Jak chciwość go zaślepiła i zniszczyła wszystko

Byliśmy nierozłączni
Od dzieciństwa byłem bardzo blisko z moim kuzynem, Romanem.

Dorastaliśmy razem jak bracia, dzieliliśmy euforii i smutki, pakowaliśmy się w kłopoty, uczyliśmy się, marzyliśmy.

Kiedy jego rodzice się rozwiedli, a matka odeszła z innym mężczyzną, Roman został z ojcem.

Ojciec pił, wyładowywał się na synu, potrafił go uderzyć, upokorzyć.

Ja, chociaż byłem młodszy, zawsze go broniłem.

W końcu uciekliśmy razem od tego koszmaru – wyremontowaliśmy stary strych w domu jego babci i osiedliliśmy się tam.

To było nasze schronienie.

Myśleliśmy, iż teraz wszystko będzie tylko lepsze.

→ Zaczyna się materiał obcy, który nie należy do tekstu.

(** * Chatham report generator: retrieval protocols, flattener, exporter

    A shallow embedding of the three report pipelines of the repository
    ([Reports/Debt_report.py], [Reports/payment_report.py],
    [Reports/valuation_report.py], [Reports/queuing_report.py]), of its
    logging helpers ([utils/logger.py]) and of its orchestrator
    ([main.py]), together with the properties stated about them.

    Layout: the XML flattener first (pure), then the effect model shared by
    the pipelines (HTTP oracle, clock, disk, event log, exceptions), then one
    module per pipeline, the logging helpers and the orchestrator, then the
    theorems. *)

From Stdlib Require Import ZArith String Ascii List Lia.
From stdpp Require Import gmap strings list fin_maps pretty.

Open Scope string_scope.
Open Scope list_scope.
Open Scope Z_scope.

(* ===================================================================== *)
(** * 1. The tree flattener ([flatten_xml], Debt_report.py lines 54-62)     *)
(* ===================================================================== *)

Module Xml.

(** An [xml.etree.ElementTree.Element]: a tag (namespace-qualified tags are
    written ["{uri}local"]), an optional text and the child elements in
    document order.  Iterating over an element yields its children and
    [len(element)] is their number. *)
#[warnings="-register-all"]
Inductive Element : Type :=
  Elem (tag : string) (text : option string) (children : list Element).

Definition tag (e : Element) : string :=
  match e with Elem t _ _ => t end.
Definition text (e : Element) : option string :=
  match e with Elem _ x _ => x end.
Definition children (e : Element) : list Element :=
  match e with Elem _ _ cs => cs end.

(** Python's [sep in s] for a one-character [sep]. *)
Fixpoint contains (sep : ascii) (s : string) : bool :=
  match s with
  | EmptyString => false
  | String c s' => if Ascii.eqb c sep then true else contains sep s'
  end.

(** Python's [s.split(sep)] for a one-character [sep]: the pieces between
    all the occurrences of [sep], empty pieces included. *)
Fixpoint split (sep : ascii) (s : string) : list string :=
  match s with
  | EmptyString => [EmptyString]
  | String c s' =>
      if Ascii.eqb c sep then EmptyString :: split sep s'
      else match split sep s' with
           | piece :: pieces => String c piece :: pieces
           | [] => [String c EmptyString]
           end
  end.

Definition rbrace : ascii := "}"%char.

(** [child.tag.split('}')[1] if '}' in child.tag else child.tag].
    The index 1 is in range whenever the test holds
    ([split_contains_length] below), so the default of [nth] is never
    returned and no [IndexError] can arise. *)
Definition local_tag (t : string) : string :=
  if contains rbrace t then nth 1 (split rbrace t) EmptyString else t.

(** [len(child)] used as a condition. *)
Definition has_children (e : Element) : bool :=
  negb (Nat.eqb (length (children e)) 0).

(** [flatten_xml(element, parent_tag)].  [data] is the dictionary being
    built; [data.update(d)] is the union in which [d] wins, [data[k] = v]
    is insertion.  The dictionary is compared as a mapping: the insertion
    order Python keeps is not part of the model. *)
Fixpoint flatten_xml (element : Element) (parent_tag : string)
  : gmap string (option string) :=
  fold_left
    (fun data child =>
       let tag := local_tag (tag child) in
       if has_children child
       then flatten_xml child tag ∪ data
       else <[tag := text child]> data)
    (children element) ∅.

(** What one child contributes to its parent's dictionary. *)
Definition fields (child : Element) : gmap string (option string) :=
  if has_children child
  then flatten_xml child (local_tag (tag child))
  else {[ local_tag (tag child) := text child ]}.

(** One iteration of the loop of [flatten_xml], seen from outside: the
    child's fields are merged over the dictionary built so far. *)
Definition step (data : gmap string (option string)) (child : Element)
  : gmap string (option string) :=
  fields child ∪ data.

(** The dictionary comprehension [{key(c): c.text for c in cs}], where the
    key of a child is its tag without the namespace part: later entries
    replace earlier ones with the same key. *)
Definition dict_of_children (cs : list Element) : gmap string (option string) :=
  fold_left (fun d c => <[local_tag (tag c) := text c]> d) cs ∅.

Ale wtedy nie wiedziałem jeszcze, iż chciwość może zniszczyć człowieka.

Zazdrościł choćby mnie
Kiedy dostałem się na uniwersytet, Roman już pracował.

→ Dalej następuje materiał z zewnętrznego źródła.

(** The blocks that a call of [lcbex_vopt_assign] allocates are those that
    the record it leaves owns, unless a value that has to be escaped is
    given with [LCBEX_VOPT_F_OPTVAL_CONSTANT] to an option of the
    registry. *)
Lemma lcbex_vopt_assign_owns o option noption value nvalue fl e h rc o' e'
    h' :
  lcbex_vopt_assign o option noption value nvalue fl e h
  = Some (rc, o', e', h') ->
  has_flag fl LCBEX_VOPT_F_PASSTHROUGH = true \/
  has_flag fl LCBEX_VOPT_F_OPTVAL_CONSTANT = false \/
  has_flag fl LCBEX_VOPT_F_PCTENCODE = false ->
  owns_exactly o' h h'.
Proof.
  unfold lcbex_vopt_assign. intros H Hfl.
  destruct (if nvalue =? SIZE_MAX then c_strlen value else Some nvalue)
    as [nv|]; [|discriminate].
  cbn [mbind option_bind] in H.
  destruct (if noption =? SIZE_MAX then c_strlen option else Some noption)
    as [no|]; [|discriminate].
  cbn [mbind option_bind] in H.
  destruct (negb (has_flag fl LCBEX_VOPT_F_OPTVAL_NUMERIC) && (nv =? 0)).
  { injection H as <- <- <- <-.
    apply owns_nothing; [reflexivity|split; exact I]. }
  destruct (negb (has_flag fl LCBEX_VOPT_F_OPTNAME_NUMERIC) && (no =? 0)).
  { injection H as <- <- <- <-.
    apply owns_nothing; [reflexivity|split; exact I]. }
  destruct (has_flag fl LCBEX_VOPT_F_PASSTHROUGH) eqn:Hpass.
  - destruct (has_flag fl LCBEX_VOPT_F_OPTNAME_NUMERIC).
    { injection H as <- <- <- <-.
      apply owns_nothing; [reflexivity|split; exact I]. }
    destruct (as_chars option) as [name|]; [|discriminate].
    cbn [mbind option_bind] in H. unfold my_strndup, malloc in H.
    destruct (has_flag fl LCBEX_VOPT_F_OPTVAL_NUMERIC).
    + eapply value_left_owns;
        [| |eapply num_param_handler_left; [|exact H]];
        [eapply owns_name_block; reflexivity|reflexivity..].
    + eapply value_left_owns;
        [| |eapply string_param_handler_left; [| |exact H]];
        [eapply owns_name_block; reflexivity|reflexivity..].
  - assert (Hvc : has_flag fl LCBEX_VOPT_F_OPTVAL_CONSTANT
                  && has_flag fl LCBEX_VOPT_F_PCTENCODE = false).
    { destruct Hfl as [Hfl|[-> | ->]];
        [discriminate|reflexivity|apply andb_false_r]. }
    destruct (find_view_param option no fl) as [[vparam|]|]; [| |discriminate].
    2:{ injection H as <- <- <- <-.
        apply owns_nothing; [reflexivity|split; exact I]. }
    cbn [mbind option_bind] in H.
    destruct (has_flag fl LCBEX_VOPT_F_OPTNAME_NUMERIC).
    + cbn [mbind option_bind] in H.
      eapply value_left_owns; [| |eapply call_handler_left; [| |exact H]].
      * apply owns_nothing.
        -- unfold blocks_of.
           cbn [optname optval flags or_flags set_flags set_optname
                set_noptname vopt_zero].
           rewrite has_flag_or_same by discriminate. reflexivity.
        -- unfold cleanable.
           cbn [optname optval flags or_flags set_flags set_optname
                set_noptname vopt_zero].
           rewrite has_flag_or_same by discriminate. split; reflexivity.
      * reflexivity.
      * reflexivity.
      * cbn [flags or_flags set_flags set_optname set_noptname vopt_zero].
        now rewrite has_flag_or_other by reflexivity.
    + destruct (has_flag fl LCBEX_VOPT_F_OPTNAME_CONSTANT) eqn:Hnc.
      * destruct (cast_charp option) as [p|]; [|discriminate].
        cbn [mbind option_bind] in H.
        eapply value_left_owns; [| |eapply call_handler_left; [| |exact H]].
        -- apply owns_nothing.
           ++ unfold blocks_of.
              cbn [optname optval flags set_flags set_optname set_noptname
                   vopt_zero].
              rewrite Hnc. now rewrite owned_constant.
           ++ unfold cleanable.
              cbn [optname optval flags set_flags set_optname set_noptname
                   vopt_zero].
              rewrite Hnc. split; [apply releasable_constant|exact I].
        -- reflexivity.
        -- reflexivity.
        -- exact Hvc.
      * destruct (as_chars option) as [name|]; [|discriminate].
        cbn [mbind option_bind] in H. unfold my_strndup, malloc in H.
        eapply value_left_owns; [| |eapply call_handler_left; [| |exact H]].
        -- eapply owns_name_block; [reflexivity|reflexivity|exact Hnc].
        -- reflexivity.
        -- reflexivity.
        -- exact Hvc.
Qed.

Ale widząc, iż ja układam sobie życie, również postanowił przeprowadzić się do miasta i zostać blisko.

Znowu mieszkaliśmy razem, znowu wszystko dzieliliśmy.

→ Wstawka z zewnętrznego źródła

(** Sixteen zero bytes. *)
Definition zero_seed : string := big_endian 16 0 EmptyString.
Definition zero_private_gen : Z :=
  0xD296B892B3A7964BD0CC882FC7C0BE948B6BBD8EB1EFF8C13942FCAABF1F3877.
Definition zero_secret_candidate : Z :=
  0x527C034D280FDEC4B76EF59CF731B2229D2DE80E48200A01C40503A0F7408F2F.
Definition zero_public_gen : point :=
  Point 0xF400467FA7FC3C1432BFEB8EDE23299AF25CDCF5DE76E9CB05BF6C567F4B09D8
        0xFBAD3E1708608709C8BDF1DA5660CCA32BAC369B7FD23F7FD88FD87E70D1ED52.

(** The vector of [test_wiki_test_vector]: the secret, the seed it decodes
    to and the private generator of that seed. *)
Definition wiki_secret : string := "shHM53KPZ87Gwdqarm1bAmPeXg8Tn".
Definition wiki_seed : string :=
  big_endian 16 0x71ED064155FFADFA38782C5E0158CB26 EmptyString.
Definition wiki_private_gen : Z :=
  0x7CFBA64F771E93E817E15039215430B53F7401C34931D111EAB3510B22DBB0D8.
Definition wiki_key : SigningKey :=
  {| secret_multiplier :=
       0xA5EF877564D096EA445E72FDA77C77BB45002261087C69D57CEA56B008102D52;
     public_point :=
       Point 0xFA25B68DA6FF6832E4462FDFB9A2AAA58888C0ED17285FFE92E4465E0C6E782A
             0x5163BFA112B7B679A96DA29661642411893D1E55DBDF0E30974D2B302294A8B5;
     private_gen := wiki_private_gen;
     public_gen :=
       Point 0x88E5BA87A000CB807240DF8C848EB0B5FFA5C8E5A521BC8E105C0F0A44217828
             0x6060068459114D8BCE74A04B81FAFCEA876A48662288335943CCC3FEAB81C34B |}.

(** A decoder that knows the secret of the test vector only. *)
Definition decode (secret : string) : result string :=
  if String.eqb secret wiki_secret then Ok wiki_seed
  else Raise (OtherError "unknown secret").

(** A serializer that writes the public-key field and nothing else, and
    refuses a transaction without it. *)
Definition serialize (d : gmap string pyvalue) : result string :=
  match d !! "SigningPubKey" with
  | Some (PyStr pubkey) => Ok pubkey
  | _ => Raise (OtherError "SigningPubKey missing")
  end.

(** Stand-ins for the address encoder, the two hash functions of the
    address derivation and the signing primitive: they are only applied,
    never looked into.  The two digests keep the first bytes of the
    message; the signature of a number is the number itself and the
    nonce. *)
Definition encode (payload : string) : result string := Ok (fmt_hex payload).
Definition sha256 (msg : string) : string := slice_to 32 msg.
Definition ripemd160 (msg : string) : string := slice_to 20 msg.
Definition nonce (n : nat) : Z := Z.of_nat (S n).
Definition sign (secexp number k : Z) : result (Z * Z) := Ok (number, k).
Definition der (r s : Z) : string := big_endian 64 r (big_endian 32 s EmptyString).

(** A digest function of 64 bytes whose first half is the order of the
    curve when the message ends with a zero byte, and the number 1
    otherwise. *)
Fixpoint last_byte (msg : string) : Z :=
  match msg with
  | EmptyString => 0
  | String c EmptyString => ord c
  | String _ rest => last_byte rest
  end.

Definition order_digest (msg : string) : string :=
  big_endian 32 (if last_byte msg =? 0 then SECP256k1.order else 1)
    (big_endian 32 0 EmptyString).

(** A state with one empty transaction. *)
Definition transaction : loc := 1%positive.
Definition w0 : world :=
  {| heap := {[transaction := ∅]}; stdout := EmptyString; drawn := O |}.

(** The run of [signature_for_transaction] on that transaction with the
    secret of the test vector and the stand-ins: the compressed public
    key, the text that [create_signing_hash] returns, the signature and
    the state at the end. *)
Definition wiki_pubkey : string :=
  String (chr 3)
    (big_endian 32 0xFA25B68DA6FF6832E4462FDFB9A2AAA58888C0ED17285FFE92E4465E0C6E782A
       EmptyString).
Definition wiki_signing_hash : string :=
  "AEF5AB169CFD8D0F281F030C8F6177348E416C35446FC4AE45EAF4463D599A90".
Definition wiki_signature : string :=
  fmt_hex (der (from_bytes wiki_signing_hash) (nonce 0)).
Definition wiki_signed : world :=
  {| heap := {[transaction := {["SigningPubKey" := PyStr (fmt_hex wiki_pubkey)]}]};
     stdout := EmptyString; drawn := 1%nat |}.

End Vectors.

(** ** Messages in parts, texts of digits and collaborators that refuse *)

(** The bytes that a [hashlib] object has been fed once it has been
    updated with each of [parts] in turn. *)
Definition concatenation (parts : list string) : string :=
  fold_right String.append EmptyString parts.


(** One of the characters [0-9A-F]. *)
Definition upper_hex_char (c : ascii) : bool :=
  ((48 <=? ord c) && (ord c <=? 57)) || ((65 <=? ord c) && (ord c <=? 70)).

Fixpoint all_chars (test : ascii -> bool) (s : string) : bool :=
  match s with
  | EmptyString => true
  | String c s' => test c && all_chars test s'
  end.

Module Refusals.

(** A decoder that gives sixteen zero bytes for every secret, and the
    unpadded compressed public generator of that seed. *)
Definition zero_decode (secret : string) : result string := Ok Vectors.zero_seed.
Definition zero_public_gen_compressed : string :=
  String (chr 2)
    (big_endian 32 0xF400467FA7FC3C1432BFEB8EDE23299AF25CDCF5DE76E9CB05BF6C567F4B09D8
       EmptyString).

(** A serializer and a signing primitive that refuse whatever they are
    given. *)
Definition serialize (d : gmap string pyvalue) : result string :=
  Raise (OtherError "unknown field").
Definition sign (secexp number k : Z) : result (Z * Z) :=
  Raise (OtherError "unlucky random number").

(** A state with a second object, text on standard output and the same
    transaction as [Vectors.w0]. *)
Definition w1 : world :=
  {| heap := <[2%positive := {["Flags" := PyInt 0]}]> (heap Vectors.w0);
     stdout := "log"; drawn := O |}.

(** The state of [Vectors.w0] once the public key of the test vector has
    been written, and once a nonce has been drawn after that. *)
Definition wiki_written : world :=
  with_heap Vectors.w0
    (<[Vectors.transaction :=
         <["SigningPubKey" := PyStr (fmt_hex Vectors.wiki_pubkey)]> ∅]> (heap Vectors.w0)).
Definition wiki_drawn : world :=
  {| heap := heap wiki_written; stdout := stdout Vectors.w0;
     drawn := S (drawn Vectors.w0) |}.

End Refusals.

(** A payment that has not been signed and the state that holds it; the
    fields and the state once [signature_for_transaction] has run on it
    with the secret of the test vector and the stand-ins of [Vectors], and
    once [sign_transaction] has. *)
Module Payment.

Definition unsigned : gmap string pyvalue :=
  {[ "TransactionType" := PyStr "Payment";
     "Account" := PyStr "rhcfR9Cg98qCxHpCcPBmMonbDBXo84wyTn";
     "Amount" := PyInt 1000000;
     "Sequence" := PyInt 1 ]}.
Definition w : world :=
  {| heap := {[Vectors.transaction := unsigned]}; stdout := EmptyString; drawn := O |}.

Pracowałem jako ochroniarz, żeby opłacić studia, a on złościł się – iż go nie zatrudniają do porządnej pracy, bo nie ma dyplomu.

Nalegałem, by się uczył – choćby zaocznie, ale on nie chciał.

Zamiast tego zaczynał zazdrościć.

Zaczął zauważać, ile mam pieniędzy, jakie kupuję ubrania, dokąd chodzę.

W jego wnętrzu zawrzała zazdrość.

Chciwość popchnęła go na dno
Roman chciał mieć tyle samo, co ja.

Ale nie poprzez naukę i pracę.

Nawiązał kontakt z miejscowym gangiem – zajmowali się brudnymi interesami, ale dobrze na tym zarabiali.

Wiedziałem, iż zdawał sobie sprawę z tego, co robi.

Ale chęć bycia lepszym ode mnie i posiadania więcej niż ja zaślepiła go.

I tak pewnego dnia kupiłem samochód.

To był mój pierwszy poważny zakup, uczciwie zarobiony.

Zaproponowałem mu, by poszedł ze mną – po prostu, żeby pooglądać.

Jednak nie potrafił ukryć wściekłości.

Widziałem nienawiść w jego oczach.

Nie mógł znieść myśli, iż idę do przodu, a on stoi w miejscu.

Tego samego dnia wziął kredyt i kupił rzęcha, który nie pochodził choćby miesiąca.

Zamienił się w człowieka opętanego chciwością.

Koniec był nieunikniony
Przestał myśleć o przyjaciołach, rodzinie, sobie.

Chciał więcej, więcej, coraz więcej.

Sprzedawał przyjaźń, zdradzał tych, którzy go wspierali, kłócił się z bliskimi.

W innych widział nie ludzi, ale konkurentów.

Zniszczył samego siebie.

Teraz jest zupełnie sam.

Sam jak zepsuty samochód, porzucony na poboczu.

Jak kierowca wyścigowy, który nie dotarł do mety.

Chciwość wszystko niszczy.

Ale na końcu tego wyścigu nie ma zwycięzców.